▶ Entries provided
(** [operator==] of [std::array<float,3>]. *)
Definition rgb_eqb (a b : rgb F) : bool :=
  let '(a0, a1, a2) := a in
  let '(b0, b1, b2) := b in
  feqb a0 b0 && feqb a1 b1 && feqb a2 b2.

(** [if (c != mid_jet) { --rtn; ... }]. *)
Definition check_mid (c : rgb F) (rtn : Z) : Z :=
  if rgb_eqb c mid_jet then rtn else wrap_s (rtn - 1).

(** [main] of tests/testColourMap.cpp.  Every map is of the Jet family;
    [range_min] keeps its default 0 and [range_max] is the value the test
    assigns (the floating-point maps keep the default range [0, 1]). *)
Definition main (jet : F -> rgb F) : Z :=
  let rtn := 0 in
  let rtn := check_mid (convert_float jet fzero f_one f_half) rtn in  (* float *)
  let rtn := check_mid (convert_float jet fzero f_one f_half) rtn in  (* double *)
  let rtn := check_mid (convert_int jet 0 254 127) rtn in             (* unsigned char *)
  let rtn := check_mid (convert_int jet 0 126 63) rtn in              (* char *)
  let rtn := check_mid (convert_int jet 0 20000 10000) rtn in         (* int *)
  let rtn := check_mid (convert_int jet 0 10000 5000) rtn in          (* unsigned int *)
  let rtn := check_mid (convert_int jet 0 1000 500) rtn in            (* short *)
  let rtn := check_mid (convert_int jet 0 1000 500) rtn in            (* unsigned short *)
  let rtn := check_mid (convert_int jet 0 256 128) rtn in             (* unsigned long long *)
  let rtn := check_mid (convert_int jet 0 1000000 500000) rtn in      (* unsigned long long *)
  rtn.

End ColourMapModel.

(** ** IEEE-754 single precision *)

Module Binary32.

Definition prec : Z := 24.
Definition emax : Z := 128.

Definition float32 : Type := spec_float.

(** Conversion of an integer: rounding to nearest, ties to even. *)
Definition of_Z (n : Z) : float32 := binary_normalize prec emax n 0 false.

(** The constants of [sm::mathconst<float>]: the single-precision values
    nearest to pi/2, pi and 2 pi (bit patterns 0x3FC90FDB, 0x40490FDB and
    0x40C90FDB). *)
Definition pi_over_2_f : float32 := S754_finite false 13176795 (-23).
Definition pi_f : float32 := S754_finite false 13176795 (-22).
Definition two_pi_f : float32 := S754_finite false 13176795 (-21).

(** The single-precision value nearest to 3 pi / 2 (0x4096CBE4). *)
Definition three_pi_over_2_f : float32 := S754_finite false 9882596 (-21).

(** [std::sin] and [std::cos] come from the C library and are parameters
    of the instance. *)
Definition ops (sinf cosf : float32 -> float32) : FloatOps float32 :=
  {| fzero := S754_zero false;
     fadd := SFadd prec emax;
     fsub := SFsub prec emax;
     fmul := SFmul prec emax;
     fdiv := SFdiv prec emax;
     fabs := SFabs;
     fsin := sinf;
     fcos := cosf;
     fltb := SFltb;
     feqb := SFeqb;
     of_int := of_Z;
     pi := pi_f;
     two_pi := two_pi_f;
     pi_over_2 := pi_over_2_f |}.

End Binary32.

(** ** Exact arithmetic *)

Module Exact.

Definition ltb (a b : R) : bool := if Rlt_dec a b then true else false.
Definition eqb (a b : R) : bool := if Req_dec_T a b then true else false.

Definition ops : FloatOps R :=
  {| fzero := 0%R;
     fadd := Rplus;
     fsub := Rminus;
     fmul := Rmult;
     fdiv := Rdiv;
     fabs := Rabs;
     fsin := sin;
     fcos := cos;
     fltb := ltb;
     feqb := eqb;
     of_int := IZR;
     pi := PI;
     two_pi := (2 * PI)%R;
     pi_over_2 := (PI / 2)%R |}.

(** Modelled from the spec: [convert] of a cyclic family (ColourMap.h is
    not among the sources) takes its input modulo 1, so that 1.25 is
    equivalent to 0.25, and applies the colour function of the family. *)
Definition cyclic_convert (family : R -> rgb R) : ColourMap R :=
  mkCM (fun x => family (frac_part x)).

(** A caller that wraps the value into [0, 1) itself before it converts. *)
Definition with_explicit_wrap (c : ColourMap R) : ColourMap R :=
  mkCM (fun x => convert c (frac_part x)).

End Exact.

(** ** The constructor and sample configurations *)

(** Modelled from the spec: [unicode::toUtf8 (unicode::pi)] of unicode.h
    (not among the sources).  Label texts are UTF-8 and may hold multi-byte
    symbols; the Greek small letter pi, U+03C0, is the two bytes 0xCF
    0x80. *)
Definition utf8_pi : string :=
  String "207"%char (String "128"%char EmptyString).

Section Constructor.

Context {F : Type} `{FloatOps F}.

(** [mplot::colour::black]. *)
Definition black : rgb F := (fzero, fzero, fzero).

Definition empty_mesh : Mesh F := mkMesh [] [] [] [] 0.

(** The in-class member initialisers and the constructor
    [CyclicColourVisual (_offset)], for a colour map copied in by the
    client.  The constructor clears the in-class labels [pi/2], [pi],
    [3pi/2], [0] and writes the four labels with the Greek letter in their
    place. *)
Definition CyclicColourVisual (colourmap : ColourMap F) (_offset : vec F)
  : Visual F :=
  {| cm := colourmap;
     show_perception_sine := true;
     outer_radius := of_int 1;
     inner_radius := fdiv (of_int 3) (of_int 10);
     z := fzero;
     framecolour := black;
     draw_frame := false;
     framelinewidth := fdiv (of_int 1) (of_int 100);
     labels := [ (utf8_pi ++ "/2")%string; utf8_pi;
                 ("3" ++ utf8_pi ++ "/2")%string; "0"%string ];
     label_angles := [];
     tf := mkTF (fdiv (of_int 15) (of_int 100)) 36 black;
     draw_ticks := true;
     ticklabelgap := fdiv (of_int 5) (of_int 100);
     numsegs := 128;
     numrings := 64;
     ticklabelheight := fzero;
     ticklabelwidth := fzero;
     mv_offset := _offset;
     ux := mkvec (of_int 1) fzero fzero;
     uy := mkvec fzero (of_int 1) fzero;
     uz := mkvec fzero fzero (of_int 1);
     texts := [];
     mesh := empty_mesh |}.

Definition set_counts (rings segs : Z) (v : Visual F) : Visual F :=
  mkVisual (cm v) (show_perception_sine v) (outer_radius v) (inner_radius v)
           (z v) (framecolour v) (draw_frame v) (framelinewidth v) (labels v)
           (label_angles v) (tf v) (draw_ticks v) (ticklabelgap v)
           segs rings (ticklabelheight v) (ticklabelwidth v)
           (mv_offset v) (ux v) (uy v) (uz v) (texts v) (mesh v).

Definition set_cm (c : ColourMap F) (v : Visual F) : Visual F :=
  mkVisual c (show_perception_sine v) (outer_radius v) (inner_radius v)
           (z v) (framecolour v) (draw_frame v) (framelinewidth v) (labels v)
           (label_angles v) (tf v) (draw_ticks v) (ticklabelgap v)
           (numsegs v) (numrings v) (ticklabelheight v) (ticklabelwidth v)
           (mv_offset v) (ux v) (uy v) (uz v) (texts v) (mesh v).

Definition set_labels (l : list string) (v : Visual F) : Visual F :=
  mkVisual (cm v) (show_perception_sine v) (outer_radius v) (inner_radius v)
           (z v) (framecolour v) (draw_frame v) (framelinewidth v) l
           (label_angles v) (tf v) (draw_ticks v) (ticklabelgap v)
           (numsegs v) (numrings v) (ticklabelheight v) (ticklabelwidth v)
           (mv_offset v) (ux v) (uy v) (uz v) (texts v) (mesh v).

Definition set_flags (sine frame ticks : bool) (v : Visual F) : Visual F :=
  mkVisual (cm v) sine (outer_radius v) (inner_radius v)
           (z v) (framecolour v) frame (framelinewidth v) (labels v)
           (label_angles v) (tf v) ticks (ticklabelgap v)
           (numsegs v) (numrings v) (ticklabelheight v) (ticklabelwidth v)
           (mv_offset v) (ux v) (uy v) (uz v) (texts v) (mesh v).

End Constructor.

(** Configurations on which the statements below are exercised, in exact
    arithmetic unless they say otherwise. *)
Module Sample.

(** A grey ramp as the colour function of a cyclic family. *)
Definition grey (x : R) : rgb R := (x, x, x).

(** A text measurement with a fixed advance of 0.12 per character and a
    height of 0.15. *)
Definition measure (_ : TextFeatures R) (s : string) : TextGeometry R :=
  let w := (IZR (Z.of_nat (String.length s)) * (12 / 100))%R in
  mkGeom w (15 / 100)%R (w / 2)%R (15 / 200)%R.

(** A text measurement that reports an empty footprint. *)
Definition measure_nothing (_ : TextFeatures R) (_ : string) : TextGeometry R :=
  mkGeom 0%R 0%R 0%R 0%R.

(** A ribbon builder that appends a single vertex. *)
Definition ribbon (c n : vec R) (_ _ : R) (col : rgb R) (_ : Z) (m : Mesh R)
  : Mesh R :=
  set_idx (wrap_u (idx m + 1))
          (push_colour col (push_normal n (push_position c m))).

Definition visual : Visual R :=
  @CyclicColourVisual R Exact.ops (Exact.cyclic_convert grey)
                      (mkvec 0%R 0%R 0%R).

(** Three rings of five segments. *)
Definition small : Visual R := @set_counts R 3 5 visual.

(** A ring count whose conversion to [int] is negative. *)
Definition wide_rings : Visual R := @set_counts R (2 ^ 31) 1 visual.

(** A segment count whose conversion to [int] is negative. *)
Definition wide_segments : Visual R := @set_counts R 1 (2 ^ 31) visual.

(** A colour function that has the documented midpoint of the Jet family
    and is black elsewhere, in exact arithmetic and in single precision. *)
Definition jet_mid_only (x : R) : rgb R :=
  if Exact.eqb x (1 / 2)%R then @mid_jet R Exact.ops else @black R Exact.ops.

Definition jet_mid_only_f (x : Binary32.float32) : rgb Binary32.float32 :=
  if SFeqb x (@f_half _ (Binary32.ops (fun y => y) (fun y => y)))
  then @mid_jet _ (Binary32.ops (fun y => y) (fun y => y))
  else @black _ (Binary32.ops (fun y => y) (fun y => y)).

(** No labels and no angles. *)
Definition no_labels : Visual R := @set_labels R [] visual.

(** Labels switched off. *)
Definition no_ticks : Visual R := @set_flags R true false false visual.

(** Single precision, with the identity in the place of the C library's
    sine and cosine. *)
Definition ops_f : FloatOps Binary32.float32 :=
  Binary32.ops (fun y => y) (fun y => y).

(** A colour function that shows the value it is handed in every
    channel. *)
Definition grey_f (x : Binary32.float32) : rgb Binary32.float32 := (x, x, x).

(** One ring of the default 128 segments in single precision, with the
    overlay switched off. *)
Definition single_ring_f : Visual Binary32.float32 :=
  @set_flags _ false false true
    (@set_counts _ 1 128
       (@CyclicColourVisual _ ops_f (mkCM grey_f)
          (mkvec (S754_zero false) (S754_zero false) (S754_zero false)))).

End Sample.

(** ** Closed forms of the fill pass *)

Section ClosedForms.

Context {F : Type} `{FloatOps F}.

* * *

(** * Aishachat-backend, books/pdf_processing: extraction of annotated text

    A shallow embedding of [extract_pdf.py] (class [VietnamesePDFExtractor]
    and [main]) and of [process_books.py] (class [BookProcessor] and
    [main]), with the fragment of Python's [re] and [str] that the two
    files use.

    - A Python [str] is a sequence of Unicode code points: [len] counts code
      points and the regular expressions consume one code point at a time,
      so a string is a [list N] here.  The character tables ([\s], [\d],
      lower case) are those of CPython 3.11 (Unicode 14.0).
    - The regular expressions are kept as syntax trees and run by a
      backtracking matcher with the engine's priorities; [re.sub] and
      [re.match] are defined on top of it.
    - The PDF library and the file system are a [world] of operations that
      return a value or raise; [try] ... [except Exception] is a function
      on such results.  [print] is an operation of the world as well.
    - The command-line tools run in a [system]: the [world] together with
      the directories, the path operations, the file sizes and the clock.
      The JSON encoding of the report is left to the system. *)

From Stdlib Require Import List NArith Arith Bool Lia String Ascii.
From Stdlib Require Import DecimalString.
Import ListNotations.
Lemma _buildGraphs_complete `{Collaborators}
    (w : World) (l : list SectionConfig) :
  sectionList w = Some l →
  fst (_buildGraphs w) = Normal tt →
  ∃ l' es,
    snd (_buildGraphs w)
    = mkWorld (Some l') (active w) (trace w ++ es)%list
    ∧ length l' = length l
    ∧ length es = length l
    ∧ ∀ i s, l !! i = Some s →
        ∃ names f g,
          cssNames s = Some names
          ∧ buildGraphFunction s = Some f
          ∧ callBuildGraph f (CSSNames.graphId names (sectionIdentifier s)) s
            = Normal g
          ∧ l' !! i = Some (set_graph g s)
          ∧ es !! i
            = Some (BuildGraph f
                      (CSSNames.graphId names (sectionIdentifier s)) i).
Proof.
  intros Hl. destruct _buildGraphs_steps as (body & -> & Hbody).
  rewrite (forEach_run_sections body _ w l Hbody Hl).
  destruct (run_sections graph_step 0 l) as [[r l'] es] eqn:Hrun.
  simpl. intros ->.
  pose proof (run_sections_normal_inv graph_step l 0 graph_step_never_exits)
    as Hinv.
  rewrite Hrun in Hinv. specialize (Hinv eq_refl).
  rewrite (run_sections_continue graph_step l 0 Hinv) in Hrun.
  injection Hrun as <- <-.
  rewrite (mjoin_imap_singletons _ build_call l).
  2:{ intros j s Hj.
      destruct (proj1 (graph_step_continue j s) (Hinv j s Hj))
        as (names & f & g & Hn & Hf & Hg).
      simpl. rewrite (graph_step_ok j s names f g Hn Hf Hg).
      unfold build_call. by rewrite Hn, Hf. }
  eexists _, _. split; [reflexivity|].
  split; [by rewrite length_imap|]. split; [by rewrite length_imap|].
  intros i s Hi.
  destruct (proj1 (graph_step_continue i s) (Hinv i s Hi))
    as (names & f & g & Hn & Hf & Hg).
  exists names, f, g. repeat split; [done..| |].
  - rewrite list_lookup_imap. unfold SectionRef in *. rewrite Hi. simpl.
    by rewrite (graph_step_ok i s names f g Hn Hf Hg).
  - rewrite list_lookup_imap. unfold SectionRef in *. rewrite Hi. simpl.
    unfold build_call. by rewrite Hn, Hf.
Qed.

--

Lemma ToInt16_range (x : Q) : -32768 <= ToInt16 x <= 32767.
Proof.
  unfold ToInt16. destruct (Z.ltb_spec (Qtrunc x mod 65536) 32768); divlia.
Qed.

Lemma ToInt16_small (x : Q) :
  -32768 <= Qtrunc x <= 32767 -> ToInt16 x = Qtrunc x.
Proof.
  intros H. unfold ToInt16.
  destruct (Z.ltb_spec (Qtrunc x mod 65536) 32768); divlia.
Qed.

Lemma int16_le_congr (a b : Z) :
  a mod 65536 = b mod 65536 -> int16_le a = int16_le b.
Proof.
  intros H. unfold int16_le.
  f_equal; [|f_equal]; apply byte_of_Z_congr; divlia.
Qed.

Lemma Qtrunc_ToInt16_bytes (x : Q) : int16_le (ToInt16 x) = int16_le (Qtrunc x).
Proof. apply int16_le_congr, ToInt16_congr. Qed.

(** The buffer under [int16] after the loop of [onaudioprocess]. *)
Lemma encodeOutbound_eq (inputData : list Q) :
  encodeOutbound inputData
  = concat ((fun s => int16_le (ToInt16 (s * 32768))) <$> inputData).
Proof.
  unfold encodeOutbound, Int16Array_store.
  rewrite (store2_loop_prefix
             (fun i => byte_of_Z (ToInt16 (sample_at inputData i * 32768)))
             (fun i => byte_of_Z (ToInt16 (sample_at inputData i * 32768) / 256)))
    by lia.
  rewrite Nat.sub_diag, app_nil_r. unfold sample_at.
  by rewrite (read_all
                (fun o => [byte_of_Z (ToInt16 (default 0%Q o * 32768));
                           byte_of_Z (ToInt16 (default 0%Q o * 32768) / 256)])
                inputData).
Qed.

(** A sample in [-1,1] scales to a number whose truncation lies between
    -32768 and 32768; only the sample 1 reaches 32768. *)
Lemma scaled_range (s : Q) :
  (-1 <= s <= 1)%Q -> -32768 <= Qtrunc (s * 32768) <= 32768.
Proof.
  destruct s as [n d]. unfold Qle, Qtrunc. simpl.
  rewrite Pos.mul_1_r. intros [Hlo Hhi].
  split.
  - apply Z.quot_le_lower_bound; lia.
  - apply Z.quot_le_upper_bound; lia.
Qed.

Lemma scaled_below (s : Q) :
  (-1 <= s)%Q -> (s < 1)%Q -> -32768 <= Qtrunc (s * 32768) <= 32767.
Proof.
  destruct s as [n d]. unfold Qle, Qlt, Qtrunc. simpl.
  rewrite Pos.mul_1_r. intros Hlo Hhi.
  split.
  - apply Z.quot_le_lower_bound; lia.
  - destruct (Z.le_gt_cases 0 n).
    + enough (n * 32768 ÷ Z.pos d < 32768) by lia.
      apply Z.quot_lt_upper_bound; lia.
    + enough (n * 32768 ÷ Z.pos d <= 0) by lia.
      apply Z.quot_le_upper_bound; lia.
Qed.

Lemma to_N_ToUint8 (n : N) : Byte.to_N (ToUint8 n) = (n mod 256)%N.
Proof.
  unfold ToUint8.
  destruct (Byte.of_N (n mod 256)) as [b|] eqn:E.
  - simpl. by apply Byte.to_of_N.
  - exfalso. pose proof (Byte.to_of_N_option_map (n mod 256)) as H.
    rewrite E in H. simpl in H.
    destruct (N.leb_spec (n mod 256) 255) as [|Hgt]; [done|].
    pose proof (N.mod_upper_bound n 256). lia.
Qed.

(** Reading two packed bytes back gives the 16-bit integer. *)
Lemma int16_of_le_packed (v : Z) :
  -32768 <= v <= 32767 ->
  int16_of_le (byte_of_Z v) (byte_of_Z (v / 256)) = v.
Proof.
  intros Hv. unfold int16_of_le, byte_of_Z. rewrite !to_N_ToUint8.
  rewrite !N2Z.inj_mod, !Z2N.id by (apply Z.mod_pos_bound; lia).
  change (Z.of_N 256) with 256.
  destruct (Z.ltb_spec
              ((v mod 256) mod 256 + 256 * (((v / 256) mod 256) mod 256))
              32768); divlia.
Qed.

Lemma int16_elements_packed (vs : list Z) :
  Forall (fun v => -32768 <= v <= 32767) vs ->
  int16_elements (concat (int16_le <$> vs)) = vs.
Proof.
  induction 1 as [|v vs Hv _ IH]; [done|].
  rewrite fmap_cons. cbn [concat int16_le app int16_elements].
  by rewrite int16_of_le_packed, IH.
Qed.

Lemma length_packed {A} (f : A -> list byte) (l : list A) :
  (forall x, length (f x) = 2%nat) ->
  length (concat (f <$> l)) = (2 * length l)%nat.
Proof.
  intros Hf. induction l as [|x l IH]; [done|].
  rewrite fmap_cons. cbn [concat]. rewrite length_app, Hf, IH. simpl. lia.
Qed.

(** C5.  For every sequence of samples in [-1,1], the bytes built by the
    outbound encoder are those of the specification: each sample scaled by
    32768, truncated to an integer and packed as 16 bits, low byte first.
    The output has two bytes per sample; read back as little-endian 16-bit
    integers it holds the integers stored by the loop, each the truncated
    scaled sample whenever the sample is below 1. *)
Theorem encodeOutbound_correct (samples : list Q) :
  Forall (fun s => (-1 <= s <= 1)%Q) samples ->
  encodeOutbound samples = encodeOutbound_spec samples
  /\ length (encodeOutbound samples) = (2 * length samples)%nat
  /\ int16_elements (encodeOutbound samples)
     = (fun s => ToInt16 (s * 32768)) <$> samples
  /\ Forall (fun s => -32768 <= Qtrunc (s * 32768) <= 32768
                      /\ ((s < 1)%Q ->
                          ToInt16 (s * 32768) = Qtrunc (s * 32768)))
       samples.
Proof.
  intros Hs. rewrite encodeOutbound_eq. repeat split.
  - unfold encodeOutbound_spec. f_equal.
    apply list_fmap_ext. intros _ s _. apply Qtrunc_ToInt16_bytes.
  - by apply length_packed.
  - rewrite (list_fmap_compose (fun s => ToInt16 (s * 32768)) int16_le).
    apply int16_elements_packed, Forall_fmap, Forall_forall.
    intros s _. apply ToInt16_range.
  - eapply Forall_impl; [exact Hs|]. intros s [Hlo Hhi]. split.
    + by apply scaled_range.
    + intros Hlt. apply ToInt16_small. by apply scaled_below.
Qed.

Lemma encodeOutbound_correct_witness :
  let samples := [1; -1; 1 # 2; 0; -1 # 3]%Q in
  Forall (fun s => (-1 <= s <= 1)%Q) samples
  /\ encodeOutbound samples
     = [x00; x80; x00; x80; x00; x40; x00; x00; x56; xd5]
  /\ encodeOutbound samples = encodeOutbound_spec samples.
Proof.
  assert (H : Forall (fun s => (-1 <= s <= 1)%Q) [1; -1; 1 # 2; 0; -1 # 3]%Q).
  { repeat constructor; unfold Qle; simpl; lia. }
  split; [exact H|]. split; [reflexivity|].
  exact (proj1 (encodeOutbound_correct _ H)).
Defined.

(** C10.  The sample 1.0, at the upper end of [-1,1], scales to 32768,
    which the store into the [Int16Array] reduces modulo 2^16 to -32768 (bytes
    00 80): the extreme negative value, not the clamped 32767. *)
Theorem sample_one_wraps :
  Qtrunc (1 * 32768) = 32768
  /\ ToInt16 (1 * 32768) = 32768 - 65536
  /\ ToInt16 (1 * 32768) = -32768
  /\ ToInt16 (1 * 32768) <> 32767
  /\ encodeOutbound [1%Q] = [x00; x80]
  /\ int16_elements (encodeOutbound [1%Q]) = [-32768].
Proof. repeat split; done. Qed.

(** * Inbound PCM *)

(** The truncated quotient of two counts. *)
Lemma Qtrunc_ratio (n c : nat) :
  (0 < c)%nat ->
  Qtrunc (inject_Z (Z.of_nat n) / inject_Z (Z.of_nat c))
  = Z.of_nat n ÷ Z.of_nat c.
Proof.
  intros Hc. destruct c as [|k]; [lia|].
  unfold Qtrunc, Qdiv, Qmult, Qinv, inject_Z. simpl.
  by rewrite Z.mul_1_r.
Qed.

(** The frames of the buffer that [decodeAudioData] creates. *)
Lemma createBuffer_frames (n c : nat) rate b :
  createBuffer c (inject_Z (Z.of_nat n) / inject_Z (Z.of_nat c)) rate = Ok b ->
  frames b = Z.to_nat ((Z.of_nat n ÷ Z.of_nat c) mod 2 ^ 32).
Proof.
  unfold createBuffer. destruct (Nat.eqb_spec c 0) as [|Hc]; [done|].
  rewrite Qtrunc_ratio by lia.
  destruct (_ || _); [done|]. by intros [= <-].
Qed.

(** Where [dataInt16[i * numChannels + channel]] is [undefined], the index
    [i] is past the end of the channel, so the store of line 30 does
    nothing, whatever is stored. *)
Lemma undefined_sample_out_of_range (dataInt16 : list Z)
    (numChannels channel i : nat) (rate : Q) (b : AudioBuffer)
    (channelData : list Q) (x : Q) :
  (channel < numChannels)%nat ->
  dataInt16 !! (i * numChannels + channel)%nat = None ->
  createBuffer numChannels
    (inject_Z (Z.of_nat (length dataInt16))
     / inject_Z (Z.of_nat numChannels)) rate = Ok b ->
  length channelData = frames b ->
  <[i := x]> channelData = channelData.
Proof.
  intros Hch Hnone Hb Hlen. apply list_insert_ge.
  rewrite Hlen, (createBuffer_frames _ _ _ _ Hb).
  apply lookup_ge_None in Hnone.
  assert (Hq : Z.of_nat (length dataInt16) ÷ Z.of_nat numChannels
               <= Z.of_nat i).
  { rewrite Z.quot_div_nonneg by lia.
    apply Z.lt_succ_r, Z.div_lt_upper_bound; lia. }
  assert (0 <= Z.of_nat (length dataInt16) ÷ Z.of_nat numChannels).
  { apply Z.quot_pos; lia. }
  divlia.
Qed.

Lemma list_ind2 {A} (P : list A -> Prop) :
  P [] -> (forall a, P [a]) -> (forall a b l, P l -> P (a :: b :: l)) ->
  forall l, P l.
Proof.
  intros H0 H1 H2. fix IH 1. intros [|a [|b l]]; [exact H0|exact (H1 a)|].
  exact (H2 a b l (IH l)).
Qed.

▶ The task
Answer required as a bare number: state how many lines in the material contain the word "rate".

▶ Expected answer
4